*WORK REQUIRED:* From the line that contains "j2 - j1) bl." through the line that contains "- subst. split_and!; try lia.", output every line of the listing below exactly and leave out all the rest.
- Opening Delimiter -
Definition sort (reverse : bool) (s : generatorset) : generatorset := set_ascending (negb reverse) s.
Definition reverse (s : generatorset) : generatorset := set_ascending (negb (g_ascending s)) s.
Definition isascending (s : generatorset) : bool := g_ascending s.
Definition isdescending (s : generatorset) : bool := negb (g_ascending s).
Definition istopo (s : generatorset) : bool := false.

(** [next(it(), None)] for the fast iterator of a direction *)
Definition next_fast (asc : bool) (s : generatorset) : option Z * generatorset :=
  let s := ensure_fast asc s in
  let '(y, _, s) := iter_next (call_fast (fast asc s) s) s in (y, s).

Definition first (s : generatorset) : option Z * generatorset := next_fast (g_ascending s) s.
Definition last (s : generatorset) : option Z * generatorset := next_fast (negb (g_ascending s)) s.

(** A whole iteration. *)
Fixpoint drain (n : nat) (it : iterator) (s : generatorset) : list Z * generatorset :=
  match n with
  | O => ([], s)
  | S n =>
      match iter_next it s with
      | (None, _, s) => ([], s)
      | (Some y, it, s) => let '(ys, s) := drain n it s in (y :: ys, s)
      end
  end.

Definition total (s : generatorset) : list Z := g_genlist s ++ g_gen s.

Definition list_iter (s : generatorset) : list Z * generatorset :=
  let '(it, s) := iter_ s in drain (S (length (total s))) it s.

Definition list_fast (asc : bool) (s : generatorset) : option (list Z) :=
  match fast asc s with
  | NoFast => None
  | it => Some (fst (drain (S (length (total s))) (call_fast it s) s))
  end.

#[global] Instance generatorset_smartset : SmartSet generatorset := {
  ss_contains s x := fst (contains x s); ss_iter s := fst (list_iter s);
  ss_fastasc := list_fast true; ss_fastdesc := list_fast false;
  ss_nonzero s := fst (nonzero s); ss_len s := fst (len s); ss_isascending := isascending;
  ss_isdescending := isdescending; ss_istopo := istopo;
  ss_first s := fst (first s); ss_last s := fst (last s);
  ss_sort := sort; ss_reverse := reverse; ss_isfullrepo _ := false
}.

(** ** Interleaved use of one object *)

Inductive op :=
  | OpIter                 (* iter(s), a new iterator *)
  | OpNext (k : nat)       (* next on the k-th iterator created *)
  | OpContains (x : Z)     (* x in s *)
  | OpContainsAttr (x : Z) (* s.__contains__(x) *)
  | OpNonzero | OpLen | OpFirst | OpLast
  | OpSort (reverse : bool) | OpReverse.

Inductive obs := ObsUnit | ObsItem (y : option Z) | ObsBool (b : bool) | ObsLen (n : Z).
- Closing Delimiter -
- Opening Delimiter -
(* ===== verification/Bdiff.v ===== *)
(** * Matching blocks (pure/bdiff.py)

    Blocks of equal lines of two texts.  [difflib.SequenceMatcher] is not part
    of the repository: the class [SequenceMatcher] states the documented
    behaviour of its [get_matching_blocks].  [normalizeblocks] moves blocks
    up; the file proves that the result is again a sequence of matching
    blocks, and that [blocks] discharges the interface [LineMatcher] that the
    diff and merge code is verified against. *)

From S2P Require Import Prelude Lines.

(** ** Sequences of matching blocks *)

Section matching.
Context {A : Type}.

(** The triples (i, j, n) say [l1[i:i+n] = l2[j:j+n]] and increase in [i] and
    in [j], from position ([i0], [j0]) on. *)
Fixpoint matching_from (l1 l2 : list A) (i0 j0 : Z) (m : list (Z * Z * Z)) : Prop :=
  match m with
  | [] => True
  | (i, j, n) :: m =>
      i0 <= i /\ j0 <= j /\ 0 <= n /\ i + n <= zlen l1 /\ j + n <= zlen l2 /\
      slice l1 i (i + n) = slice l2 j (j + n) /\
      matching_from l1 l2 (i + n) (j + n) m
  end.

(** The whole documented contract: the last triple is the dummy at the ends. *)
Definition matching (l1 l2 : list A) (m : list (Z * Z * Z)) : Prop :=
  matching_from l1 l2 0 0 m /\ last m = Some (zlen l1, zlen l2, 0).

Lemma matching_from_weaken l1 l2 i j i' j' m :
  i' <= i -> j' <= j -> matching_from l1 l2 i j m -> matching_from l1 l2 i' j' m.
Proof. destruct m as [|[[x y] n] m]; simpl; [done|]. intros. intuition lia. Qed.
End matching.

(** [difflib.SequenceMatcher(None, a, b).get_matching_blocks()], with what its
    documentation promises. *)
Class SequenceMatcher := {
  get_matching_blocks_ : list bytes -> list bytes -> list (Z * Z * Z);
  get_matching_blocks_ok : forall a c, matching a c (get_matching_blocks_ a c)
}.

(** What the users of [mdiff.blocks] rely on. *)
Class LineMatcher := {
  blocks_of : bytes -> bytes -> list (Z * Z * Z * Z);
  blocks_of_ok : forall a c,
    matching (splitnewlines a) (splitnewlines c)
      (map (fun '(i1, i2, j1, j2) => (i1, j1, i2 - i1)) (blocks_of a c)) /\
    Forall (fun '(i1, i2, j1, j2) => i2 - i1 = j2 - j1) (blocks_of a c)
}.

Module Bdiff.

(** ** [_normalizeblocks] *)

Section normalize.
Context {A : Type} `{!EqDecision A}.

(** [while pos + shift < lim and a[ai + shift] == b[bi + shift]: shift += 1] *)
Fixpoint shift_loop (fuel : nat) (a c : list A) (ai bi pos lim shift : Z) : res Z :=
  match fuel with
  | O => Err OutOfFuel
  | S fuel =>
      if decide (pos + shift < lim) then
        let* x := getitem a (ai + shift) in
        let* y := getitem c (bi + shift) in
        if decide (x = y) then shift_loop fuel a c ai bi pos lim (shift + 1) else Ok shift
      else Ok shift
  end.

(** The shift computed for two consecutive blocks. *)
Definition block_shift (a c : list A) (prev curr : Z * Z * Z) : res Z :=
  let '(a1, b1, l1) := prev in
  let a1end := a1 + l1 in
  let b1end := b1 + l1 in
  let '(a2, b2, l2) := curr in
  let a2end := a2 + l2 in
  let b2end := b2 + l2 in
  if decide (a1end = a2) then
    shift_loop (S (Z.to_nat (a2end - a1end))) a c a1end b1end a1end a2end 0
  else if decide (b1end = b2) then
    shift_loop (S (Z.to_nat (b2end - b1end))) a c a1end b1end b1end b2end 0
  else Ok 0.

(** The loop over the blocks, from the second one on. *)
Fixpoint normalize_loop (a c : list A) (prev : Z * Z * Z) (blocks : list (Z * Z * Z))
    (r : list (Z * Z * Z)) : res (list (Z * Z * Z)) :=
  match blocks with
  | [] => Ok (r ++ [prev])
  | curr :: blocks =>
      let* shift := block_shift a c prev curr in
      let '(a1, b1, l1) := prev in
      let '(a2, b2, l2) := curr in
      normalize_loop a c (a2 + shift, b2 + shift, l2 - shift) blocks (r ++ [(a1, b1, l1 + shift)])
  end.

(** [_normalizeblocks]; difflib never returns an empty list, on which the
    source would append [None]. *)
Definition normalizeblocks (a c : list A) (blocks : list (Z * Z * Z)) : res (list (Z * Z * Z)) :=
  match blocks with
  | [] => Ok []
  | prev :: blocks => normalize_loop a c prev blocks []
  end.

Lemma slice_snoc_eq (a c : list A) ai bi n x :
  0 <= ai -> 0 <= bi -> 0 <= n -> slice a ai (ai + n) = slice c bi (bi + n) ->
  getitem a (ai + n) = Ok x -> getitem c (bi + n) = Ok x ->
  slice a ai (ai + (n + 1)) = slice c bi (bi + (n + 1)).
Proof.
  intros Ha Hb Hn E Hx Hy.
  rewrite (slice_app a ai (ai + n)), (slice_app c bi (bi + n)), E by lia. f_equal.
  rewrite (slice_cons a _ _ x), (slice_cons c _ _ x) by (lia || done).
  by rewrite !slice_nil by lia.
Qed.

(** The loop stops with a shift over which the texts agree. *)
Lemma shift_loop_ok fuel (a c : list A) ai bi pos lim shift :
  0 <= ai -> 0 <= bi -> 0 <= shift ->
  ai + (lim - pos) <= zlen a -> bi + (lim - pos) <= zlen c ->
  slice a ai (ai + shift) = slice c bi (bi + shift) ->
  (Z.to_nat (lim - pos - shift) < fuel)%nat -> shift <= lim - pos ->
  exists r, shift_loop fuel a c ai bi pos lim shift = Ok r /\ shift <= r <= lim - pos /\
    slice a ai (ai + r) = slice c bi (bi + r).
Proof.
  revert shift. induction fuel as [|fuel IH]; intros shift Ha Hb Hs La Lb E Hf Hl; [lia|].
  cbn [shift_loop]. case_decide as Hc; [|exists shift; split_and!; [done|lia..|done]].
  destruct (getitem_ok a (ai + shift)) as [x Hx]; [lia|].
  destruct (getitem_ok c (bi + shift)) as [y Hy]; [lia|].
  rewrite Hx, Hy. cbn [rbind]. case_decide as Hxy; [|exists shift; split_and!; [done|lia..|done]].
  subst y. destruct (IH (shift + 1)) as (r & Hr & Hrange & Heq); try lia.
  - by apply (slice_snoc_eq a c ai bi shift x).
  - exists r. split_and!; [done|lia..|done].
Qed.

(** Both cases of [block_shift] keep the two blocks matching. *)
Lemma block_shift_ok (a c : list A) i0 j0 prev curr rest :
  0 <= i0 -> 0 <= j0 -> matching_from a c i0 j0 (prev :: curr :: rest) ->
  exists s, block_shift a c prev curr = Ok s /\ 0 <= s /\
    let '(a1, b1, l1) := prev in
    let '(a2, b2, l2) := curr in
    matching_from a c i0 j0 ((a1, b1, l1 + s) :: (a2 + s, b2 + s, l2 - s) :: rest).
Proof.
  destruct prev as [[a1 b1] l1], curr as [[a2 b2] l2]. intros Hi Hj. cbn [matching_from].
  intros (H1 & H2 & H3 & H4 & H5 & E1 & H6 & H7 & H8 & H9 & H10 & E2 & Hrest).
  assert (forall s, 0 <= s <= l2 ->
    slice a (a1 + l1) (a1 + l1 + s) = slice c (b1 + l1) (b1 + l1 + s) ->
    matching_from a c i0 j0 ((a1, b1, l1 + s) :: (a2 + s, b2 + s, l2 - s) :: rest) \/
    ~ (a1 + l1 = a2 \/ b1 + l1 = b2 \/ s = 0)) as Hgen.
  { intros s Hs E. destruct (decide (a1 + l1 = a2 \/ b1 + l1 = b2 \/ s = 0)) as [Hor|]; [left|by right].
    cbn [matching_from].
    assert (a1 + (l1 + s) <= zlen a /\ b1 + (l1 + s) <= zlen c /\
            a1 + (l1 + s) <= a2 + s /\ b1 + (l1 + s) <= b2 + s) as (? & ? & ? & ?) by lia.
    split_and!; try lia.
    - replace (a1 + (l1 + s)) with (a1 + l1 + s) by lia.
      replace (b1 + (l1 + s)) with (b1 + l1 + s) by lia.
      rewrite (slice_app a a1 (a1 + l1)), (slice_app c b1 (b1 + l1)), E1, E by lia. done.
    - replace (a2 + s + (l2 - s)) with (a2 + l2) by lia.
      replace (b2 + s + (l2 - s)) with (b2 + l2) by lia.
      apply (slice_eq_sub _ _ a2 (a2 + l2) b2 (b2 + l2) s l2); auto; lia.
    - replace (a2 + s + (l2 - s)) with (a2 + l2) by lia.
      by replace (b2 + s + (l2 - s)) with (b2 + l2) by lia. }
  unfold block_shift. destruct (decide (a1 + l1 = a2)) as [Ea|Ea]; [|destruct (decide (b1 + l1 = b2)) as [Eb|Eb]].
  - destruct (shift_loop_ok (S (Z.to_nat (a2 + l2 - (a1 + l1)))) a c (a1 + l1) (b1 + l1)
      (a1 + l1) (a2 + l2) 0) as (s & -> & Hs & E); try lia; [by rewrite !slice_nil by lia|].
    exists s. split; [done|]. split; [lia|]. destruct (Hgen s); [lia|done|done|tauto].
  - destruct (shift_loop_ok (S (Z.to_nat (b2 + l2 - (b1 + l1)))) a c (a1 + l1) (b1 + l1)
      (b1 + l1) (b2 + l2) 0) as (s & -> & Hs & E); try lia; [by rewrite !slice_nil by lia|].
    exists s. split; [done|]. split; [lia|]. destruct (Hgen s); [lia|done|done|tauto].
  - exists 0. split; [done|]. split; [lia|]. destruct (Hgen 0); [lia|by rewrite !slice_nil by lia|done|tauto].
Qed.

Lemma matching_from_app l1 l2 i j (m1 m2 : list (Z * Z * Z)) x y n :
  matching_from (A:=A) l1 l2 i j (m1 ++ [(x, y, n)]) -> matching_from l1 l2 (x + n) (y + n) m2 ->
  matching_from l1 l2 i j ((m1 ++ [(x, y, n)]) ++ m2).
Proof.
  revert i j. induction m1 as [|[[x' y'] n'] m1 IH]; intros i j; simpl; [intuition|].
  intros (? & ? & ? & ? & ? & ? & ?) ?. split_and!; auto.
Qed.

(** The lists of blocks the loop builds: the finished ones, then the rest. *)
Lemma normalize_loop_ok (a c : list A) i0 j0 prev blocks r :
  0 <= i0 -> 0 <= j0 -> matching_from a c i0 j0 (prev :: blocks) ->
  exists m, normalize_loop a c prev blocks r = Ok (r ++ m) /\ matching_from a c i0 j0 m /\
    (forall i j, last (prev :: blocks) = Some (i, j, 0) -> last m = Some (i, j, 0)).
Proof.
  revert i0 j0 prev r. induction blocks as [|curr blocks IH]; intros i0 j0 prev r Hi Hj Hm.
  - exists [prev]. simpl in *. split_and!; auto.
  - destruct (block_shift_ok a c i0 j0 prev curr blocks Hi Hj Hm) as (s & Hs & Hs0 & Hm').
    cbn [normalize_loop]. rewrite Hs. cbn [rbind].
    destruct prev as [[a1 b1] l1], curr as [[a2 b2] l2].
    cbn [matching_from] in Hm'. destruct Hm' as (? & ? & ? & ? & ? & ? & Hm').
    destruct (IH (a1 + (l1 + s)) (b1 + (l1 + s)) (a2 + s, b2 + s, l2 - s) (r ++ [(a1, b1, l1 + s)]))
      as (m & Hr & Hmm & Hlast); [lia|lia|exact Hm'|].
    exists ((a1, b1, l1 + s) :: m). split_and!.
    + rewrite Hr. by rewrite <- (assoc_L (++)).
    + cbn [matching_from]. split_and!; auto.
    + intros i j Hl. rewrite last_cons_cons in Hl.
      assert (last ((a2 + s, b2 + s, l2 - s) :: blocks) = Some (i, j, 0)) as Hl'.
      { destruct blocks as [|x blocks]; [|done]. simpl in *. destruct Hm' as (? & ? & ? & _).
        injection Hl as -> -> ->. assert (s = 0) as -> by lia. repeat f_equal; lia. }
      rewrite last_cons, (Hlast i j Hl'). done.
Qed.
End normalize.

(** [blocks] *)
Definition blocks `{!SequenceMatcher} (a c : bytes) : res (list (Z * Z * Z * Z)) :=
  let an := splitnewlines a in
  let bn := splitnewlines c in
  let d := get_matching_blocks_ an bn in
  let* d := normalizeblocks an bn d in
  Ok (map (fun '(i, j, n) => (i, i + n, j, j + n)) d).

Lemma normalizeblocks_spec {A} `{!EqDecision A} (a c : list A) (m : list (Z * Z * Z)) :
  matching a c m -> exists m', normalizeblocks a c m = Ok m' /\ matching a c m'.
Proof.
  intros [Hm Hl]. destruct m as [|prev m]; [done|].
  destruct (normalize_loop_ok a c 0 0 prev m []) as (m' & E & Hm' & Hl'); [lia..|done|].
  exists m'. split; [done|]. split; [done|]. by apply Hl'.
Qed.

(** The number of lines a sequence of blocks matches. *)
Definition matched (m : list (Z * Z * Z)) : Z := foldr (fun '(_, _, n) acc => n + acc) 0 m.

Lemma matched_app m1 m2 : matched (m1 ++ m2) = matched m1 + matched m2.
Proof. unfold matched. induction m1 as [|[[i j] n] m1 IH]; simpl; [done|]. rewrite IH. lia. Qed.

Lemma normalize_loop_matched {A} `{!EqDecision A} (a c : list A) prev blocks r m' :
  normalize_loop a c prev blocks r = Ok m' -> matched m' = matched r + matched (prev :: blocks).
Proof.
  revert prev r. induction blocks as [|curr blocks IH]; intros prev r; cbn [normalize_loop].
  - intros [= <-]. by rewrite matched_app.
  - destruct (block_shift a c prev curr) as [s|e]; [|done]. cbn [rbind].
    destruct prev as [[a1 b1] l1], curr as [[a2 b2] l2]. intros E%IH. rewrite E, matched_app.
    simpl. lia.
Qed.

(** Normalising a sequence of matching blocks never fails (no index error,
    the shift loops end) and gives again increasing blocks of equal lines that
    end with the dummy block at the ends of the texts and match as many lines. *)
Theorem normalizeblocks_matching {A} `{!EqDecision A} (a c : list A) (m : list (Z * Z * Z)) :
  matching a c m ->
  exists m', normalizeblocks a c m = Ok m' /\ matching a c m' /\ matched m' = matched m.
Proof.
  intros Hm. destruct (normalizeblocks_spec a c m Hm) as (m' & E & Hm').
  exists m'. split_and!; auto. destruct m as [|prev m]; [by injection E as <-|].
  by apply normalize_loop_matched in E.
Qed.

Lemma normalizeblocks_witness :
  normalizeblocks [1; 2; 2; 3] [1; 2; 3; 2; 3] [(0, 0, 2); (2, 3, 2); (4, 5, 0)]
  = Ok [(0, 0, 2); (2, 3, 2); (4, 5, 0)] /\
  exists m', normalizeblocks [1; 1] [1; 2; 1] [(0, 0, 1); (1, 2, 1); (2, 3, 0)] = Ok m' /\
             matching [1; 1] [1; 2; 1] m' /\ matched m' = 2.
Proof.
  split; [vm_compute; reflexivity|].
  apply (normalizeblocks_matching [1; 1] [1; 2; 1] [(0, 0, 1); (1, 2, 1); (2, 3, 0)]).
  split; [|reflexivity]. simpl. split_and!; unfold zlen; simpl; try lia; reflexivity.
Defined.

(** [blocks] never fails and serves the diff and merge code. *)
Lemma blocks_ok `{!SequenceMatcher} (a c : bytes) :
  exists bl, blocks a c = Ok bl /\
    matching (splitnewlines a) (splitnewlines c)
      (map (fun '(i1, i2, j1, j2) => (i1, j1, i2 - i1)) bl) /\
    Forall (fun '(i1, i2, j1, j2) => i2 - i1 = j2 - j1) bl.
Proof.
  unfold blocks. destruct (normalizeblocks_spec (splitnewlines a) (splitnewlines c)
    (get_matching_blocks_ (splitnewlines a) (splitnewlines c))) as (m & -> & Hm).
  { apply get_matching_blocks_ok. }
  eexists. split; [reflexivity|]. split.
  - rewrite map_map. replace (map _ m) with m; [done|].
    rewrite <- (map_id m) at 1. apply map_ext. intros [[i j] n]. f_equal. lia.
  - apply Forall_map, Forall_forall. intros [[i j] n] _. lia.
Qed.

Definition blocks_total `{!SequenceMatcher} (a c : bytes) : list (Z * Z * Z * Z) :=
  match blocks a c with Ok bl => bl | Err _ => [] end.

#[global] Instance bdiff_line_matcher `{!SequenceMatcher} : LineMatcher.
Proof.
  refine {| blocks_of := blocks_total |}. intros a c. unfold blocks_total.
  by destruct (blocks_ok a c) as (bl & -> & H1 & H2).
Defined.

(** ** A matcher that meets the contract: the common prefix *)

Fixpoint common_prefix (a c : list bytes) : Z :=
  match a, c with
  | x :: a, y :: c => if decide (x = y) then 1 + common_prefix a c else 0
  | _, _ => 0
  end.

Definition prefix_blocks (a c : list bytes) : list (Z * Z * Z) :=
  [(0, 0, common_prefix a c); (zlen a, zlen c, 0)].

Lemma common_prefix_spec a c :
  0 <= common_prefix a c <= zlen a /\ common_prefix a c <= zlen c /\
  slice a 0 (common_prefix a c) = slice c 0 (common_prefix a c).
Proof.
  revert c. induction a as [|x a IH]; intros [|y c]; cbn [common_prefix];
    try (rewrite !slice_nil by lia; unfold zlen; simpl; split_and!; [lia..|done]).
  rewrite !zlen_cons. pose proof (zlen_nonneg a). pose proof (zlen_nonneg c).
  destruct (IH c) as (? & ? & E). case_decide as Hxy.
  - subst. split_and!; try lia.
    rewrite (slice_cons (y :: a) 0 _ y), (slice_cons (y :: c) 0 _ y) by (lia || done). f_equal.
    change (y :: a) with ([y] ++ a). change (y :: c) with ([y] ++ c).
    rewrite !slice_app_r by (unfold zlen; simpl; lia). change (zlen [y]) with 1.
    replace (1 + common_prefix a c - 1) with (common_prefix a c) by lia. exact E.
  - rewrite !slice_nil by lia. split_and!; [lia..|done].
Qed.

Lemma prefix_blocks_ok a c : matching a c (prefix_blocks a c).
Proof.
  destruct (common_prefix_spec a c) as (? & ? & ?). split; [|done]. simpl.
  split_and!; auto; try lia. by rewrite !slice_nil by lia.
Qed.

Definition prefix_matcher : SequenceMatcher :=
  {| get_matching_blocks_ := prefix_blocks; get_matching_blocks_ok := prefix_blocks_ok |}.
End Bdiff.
- Closing Delimiter -
*ANSWER TO THIS EXERCISE:*
    Forall (fun '(i1, i2, j1, j2) => i2 - i1 = j2 - j1) bl.
Proof.
  unfold blocks. destruct (normalizeblocks_spec (splitnewlines a) (splitnewlines c)
    (get_matching_blocks_ (splitnewlines a) (splitnewlines c))) as (m & -> & Hm).
  { apply get_matching_blocks_ok. }
  eexists. split; [reflexivity|]. split.
  - rewrite map_map. replace (map _ m) with m; [done|].
    rewrite <- (map_id m) at 1. apply map_ext. intros [[i j] n]. f_equal. lia.
  - apply Forall_map, Forall_forall. intros [[i j] n] _. lia.
Qed.

Definition blocks_total `{!SequenceMatcher} (a c : bytes) : list (Z * Z * Z * Z) :=
  match blocks a c with Ok bl => bl | Err _ => [] end.

#[global] Instance bdiff_line_matcher `{!SequenceMatcher} : LineMatcher.
Proof.
  refine {| blocks_of := blocks_total |}. intros a c. unfold blocks_total.
  by destruct (blocks_ok a c) as (bl & -> & H1 & H2).
Defined.

(** ** A matcher that meets the contract: the common prefix *)

Fixpoint common_prefix (a c : list bytes) : Z :=
  match a, c with
  | x :: a, y :: c => if decide (x = y) then 1 + common_prefix a c else 0
  | _, _ => 0
  end.

Definition prefix_blocks (a c : list bytes) : list (Z * Z * Z) :=
  [(0, 0, common_prefix a c); (zlen a, zlen c, 0)].

Lemma common_prefix_spec a c :
  0 <= common_prefix a c <= zlen a /\ common_prefix a c <= zlen c /\
  slice a 0 (common_prefix a c) = slice c 0 (common_prefix a c).
Proof.
  revert c. induction a as [|x a IH]; intros [|y c]; cbn [common_prefix];
    try (rewrite !slice_nil by lia; unfold zlen; simpl; split_and!; [lia..|done]).
  rewrite !zlen_cons. pose proof (zlen_nonneg a). pose proof (zlen_nonneg c).
  destruct (IH c) as (? & ? & E). case_decide as Hxy.
  - subst. split_and!; try lia.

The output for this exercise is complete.